*Information supplied*
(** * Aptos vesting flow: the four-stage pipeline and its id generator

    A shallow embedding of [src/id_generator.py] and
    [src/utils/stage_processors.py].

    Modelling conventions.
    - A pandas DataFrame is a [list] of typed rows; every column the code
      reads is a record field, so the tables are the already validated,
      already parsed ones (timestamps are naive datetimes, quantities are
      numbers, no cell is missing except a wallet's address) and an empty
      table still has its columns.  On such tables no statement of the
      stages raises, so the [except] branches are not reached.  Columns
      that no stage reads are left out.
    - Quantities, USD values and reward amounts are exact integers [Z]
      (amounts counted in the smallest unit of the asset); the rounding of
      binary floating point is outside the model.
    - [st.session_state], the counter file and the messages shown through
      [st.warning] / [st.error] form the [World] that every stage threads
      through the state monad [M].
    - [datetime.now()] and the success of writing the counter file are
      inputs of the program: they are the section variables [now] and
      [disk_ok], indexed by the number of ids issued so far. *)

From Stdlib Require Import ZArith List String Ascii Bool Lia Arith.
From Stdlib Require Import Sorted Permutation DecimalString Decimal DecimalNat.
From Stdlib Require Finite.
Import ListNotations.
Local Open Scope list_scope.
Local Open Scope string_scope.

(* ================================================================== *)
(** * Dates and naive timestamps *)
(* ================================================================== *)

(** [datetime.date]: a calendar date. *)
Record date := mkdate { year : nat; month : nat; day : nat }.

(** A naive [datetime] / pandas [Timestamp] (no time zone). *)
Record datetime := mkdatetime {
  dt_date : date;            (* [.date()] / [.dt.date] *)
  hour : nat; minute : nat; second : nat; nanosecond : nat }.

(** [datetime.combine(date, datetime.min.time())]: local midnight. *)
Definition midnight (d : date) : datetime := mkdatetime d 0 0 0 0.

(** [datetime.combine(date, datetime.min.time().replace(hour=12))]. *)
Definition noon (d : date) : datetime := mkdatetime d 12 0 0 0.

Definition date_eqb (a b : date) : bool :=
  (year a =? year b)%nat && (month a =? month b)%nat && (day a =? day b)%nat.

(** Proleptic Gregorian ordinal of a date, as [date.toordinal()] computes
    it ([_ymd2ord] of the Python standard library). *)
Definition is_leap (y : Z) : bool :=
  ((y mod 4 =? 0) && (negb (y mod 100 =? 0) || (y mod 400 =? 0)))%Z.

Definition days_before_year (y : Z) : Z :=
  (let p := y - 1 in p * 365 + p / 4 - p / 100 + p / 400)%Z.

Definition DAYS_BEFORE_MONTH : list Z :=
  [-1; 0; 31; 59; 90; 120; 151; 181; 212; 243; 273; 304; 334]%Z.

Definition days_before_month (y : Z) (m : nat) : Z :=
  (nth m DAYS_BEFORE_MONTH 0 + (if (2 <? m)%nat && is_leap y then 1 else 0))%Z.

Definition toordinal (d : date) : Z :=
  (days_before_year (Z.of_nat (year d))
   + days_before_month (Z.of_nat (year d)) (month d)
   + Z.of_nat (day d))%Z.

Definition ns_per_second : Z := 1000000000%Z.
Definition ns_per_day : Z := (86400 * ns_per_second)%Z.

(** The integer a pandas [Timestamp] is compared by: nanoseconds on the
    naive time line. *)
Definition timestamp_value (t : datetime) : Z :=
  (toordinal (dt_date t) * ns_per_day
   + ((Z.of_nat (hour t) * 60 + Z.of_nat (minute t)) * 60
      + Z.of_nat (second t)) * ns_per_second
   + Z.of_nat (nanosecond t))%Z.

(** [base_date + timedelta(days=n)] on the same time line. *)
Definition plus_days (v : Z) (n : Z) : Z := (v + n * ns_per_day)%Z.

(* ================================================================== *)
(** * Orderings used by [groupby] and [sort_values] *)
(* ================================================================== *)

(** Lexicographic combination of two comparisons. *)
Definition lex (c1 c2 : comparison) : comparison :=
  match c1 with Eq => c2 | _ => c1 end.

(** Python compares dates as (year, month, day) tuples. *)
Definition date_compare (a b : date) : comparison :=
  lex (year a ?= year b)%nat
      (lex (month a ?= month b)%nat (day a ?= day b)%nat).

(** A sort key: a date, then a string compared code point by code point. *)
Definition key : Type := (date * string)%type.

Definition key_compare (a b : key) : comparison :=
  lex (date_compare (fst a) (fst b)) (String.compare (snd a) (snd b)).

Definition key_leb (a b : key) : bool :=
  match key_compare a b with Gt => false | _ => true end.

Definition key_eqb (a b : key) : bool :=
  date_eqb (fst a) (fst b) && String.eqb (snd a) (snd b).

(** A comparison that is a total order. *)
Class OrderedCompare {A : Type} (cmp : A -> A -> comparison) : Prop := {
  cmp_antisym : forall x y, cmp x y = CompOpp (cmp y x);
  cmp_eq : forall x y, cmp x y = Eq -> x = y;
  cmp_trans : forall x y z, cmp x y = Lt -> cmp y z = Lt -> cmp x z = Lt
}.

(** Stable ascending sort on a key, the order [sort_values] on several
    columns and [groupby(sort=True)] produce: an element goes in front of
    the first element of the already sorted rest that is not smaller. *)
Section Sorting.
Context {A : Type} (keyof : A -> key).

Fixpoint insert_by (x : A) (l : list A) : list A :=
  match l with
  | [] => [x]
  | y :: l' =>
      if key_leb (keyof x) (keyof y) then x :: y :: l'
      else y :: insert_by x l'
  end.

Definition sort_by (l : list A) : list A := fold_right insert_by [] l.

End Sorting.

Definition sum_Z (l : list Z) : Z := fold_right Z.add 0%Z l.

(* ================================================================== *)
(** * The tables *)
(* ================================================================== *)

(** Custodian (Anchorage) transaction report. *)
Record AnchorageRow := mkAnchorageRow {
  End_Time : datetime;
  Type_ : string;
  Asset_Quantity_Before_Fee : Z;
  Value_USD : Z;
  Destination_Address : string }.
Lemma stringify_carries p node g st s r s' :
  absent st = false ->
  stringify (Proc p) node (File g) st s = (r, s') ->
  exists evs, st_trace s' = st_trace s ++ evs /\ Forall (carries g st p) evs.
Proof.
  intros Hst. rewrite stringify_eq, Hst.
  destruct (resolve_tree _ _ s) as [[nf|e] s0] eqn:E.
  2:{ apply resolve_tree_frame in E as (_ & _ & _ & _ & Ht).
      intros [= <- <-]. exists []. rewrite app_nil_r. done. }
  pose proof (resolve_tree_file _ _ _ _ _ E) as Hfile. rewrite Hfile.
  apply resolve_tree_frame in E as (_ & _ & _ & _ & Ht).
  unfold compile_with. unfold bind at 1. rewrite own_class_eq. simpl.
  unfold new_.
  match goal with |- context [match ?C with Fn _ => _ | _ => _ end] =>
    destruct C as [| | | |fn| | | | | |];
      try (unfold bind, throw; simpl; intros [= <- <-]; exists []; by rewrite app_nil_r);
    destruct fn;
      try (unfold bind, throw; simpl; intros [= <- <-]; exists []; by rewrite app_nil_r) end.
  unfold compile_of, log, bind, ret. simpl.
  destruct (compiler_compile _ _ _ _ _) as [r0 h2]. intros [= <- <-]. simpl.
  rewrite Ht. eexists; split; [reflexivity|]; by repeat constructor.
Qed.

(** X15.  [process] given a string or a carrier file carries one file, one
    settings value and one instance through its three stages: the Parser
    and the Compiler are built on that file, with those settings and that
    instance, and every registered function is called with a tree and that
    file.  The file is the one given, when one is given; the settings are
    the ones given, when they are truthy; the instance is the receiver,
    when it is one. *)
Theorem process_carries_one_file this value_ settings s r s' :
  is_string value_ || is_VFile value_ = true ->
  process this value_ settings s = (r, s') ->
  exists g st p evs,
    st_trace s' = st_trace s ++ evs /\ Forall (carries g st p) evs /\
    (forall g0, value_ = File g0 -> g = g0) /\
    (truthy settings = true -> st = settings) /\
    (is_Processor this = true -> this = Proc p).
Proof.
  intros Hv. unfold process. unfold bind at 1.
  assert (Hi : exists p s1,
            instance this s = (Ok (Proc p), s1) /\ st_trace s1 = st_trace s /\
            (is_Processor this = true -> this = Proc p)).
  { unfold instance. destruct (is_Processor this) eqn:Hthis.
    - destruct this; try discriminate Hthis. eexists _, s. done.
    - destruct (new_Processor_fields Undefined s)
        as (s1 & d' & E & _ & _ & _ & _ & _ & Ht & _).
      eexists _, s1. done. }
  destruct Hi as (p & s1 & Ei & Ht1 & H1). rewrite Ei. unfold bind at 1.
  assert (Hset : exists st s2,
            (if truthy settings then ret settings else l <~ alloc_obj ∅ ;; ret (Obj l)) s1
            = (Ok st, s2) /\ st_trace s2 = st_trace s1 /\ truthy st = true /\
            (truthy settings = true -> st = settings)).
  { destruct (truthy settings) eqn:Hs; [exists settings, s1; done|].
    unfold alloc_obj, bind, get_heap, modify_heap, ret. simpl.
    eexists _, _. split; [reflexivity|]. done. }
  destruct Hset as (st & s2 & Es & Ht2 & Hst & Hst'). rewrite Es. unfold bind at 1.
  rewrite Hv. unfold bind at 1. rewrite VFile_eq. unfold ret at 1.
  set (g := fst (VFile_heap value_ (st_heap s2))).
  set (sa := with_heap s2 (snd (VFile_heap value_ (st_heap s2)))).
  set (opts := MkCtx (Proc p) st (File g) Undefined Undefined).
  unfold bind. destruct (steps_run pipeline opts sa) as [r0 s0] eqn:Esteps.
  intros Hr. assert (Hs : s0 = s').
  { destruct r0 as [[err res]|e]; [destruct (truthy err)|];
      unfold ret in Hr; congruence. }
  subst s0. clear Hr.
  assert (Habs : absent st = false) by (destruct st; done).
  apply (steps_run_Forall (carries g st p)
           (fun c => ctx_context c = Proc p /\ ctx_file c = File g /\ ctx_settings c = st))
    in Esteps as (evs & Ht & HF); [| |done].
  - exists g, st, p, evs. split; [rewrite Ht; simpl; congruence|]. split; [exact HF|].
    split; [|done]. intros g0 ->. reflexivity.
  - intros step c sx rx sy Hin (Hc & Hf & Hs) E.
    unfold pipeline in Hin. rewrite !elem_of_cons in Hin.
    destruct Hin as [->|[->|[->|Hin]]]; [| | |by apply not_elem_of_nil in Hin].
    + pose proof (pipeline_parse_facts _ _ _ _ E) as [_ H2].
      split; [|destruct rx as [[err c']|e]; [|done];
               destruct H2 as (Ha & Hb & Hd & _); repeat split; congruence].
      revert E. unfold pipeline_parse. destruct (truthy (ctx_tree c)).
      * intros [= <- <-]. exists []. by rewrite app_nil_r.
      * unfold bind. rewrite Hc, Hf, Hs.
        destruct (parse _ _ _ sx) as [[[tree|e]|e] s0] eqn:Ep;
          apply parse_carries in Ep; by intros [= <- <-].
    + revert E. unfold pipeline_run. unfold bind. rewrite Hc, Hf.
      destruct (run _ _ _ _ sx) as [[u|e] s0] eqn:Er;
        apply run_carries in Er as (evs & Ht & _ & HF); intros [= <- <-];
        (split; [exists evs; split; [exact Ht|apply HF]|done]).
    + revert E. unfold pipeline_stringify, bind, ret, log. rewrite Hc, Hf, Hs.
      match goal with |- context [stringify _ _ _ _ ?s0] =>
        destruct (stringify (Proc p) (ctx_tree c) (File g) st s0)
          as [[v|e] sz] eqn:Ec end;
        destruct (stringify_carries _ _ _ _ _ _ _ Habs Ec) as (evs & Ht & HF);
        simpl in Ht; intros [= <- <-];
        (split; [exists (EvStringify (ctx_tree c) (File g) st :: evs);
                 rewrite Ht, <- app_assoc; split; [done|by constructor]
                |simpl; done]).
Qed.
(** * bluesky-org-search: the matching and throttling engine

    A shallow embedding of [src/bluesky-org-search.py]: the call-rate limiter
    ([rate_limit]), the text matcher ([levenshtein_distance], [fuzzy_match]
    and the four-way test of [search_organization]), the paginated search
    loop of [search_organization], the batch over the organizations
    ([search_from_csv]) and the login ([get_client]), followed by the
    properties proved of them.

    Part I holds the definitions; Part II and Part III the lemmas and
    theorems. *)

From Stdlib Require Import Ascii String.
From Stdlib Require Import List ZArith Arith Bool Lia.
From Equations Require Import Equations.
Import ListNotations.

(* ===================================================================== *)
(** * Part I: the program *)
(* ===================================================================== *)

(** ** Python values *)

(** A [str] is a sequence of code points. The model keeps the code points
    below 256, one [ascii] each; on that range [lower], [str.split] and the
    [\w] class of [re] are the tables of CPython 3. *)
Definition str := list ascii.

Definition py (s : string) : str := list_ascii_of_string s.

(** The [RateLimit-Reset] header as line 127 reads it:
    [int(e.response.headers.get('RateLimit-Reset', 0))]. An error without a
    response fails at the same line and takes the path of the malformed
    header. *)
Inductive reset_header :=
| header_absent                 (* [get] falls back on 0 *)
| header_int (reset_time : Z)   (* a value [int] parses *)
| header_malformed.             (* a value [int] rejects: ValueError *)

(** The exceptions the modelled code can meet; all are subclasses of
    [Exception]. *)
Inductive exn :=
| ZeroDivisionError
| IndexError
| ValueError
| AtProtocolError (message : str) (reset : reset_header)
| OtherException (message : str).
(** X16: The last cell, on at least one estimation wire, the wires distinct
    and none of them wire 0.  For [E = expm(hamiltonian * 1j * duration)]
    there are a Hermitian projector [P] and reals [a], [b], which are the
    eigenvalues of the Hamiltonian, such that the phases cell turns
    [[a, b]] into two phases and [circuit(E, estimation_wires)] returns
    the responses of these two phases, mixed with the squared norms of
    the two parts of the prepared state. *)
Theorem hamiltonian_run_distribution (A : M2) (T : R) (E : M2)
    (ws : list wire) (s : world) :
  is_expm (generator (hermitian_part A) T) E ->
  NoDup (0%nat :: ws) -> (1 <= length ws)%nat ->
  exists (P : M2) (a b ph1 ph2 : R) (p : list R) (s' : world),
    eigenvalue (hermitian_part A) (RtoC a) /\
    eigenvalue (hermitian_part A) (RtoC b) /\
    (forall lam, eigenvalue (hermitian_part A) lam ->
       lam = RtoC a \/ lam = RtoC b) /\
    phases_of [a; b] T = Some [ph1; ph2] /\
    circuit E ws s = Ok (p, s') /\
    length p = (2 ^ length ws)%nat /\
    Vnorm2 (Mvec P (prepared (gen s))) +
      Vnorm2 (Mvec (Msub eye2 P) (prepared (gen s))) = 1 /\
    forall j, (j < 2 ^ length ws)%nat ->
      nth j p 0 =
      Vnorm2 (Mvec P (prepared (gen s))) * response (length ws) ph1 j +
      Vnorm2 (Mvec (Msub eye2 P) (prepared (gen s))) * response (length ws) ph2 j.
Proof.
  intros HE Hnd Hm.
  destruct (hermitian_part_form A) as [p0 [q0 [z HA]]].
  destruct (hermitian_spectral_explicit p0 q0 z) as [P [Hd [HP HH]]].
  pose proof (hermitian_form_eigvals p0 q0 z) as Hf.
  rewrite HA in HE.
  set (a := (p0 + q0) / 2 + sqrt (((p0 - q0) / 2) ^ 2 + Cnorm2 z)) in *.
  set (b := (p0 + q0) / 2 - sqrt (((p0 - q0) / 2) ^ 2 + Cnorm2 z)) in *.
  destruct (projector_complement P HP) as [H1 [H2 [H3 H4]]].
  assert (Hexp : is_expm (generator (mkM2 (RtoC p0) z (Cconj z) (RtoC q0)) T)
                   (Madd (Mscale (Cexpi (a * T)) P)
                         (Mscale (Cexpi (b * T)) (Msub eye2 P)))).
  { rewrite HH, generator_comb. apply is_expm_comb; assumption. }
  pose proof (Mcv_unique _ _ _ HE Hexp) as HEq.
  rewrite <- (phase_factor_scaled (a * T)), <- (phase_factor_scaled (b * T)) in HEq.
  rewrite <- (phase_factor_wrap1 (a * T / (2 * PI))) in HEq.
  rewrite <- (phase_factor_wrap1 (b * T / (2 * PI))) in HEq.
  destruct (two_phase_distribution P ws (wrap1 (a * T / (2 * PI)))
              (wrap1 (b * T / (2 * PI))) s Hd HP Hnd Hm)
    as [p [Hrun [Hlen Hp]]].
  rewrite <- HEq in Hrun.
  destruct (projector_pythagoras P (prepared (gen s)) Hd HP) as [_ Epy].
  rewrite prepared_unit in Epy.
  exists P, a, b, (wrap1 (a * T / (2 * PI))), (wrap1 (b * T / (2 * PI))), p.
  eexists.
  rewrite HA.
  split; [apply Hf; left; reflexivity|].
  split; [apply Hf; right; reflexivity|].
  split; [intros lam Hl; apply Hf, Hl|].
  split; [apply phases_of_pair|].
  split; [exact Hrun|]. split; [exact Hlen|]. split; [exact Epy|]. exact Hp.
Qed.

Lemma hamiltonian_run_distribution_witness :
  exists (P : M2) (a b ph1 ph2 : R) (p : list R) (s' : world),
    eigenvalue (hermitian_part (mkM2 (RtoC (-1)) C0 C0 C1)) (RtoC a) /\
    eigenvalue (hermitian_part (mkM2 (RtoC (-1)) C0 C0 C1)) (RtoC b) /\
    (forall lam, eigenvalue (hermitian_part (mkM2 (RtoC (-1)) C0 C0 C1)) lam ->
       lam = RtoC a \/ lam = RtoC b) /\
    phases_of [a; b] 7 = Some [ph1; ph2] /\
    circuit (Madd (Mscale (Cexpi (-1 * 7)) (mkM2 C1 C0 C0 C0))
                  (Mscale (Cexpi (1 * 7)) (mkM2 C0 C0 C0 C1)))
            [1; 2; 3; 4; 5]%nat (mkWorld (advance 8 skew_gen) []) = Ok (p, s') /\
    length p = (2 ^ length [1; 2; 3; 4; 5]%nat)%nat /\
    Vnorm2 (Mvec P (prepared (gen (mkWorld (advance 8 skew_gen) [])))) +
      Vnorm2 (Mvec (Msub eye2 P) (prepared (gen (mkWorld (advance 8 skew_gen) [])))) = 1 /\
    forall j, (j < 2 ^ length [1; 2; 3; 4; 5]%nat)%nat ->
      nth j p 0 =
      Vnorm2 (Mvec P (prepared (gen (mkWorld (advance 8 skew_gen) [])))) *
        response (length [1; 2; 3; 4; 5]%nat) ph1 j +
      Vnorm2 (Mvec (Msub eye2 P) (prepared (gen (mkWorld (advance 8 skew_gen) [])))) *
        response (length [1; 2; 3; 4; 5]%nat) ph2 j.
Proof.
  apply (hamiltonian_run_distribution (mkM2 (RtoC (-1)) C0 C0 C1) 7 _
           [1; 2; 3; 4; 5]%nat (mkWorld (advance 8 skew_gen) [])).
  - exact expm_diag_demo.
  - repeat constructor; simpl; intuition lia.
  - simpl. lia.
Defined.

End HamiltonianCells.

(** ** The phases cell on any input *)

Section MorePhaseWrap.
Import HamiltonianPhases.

*Directions*
Your answer consists solely of the lines from the top of the records above through the line that contains "- [st.session_state], the", each echoed exactly.

*Your solution*
(** * Aptos vesting flow: the four-stage pipeline and its id generator

    A shallow embedding of [src/id_generator.py] and
    [src/utils/stage_processors.py].

    Modelling conventions.
    - A pandas DataFrame is a [list] of typed rows; every column the code
      reads is a record field, so the tables are the already validated,
      already parsed ones (timestamps are naive datetimes, quantities are
      numbers, no cell is missing except a wallet's address) and an empty
      table still has its columns.  On such tables no statement of the
      stages raises, so the [except] branches are not reached.  Columns
      that no stage reads are left out.
    - Quantities, USD values and reward amounts are exact integers [Z]
      (amounts counted in the smallest unit of the asset); the rounding of
      binary floating point is outside the model.
    - [st.session_state], the counter file and the messages shown through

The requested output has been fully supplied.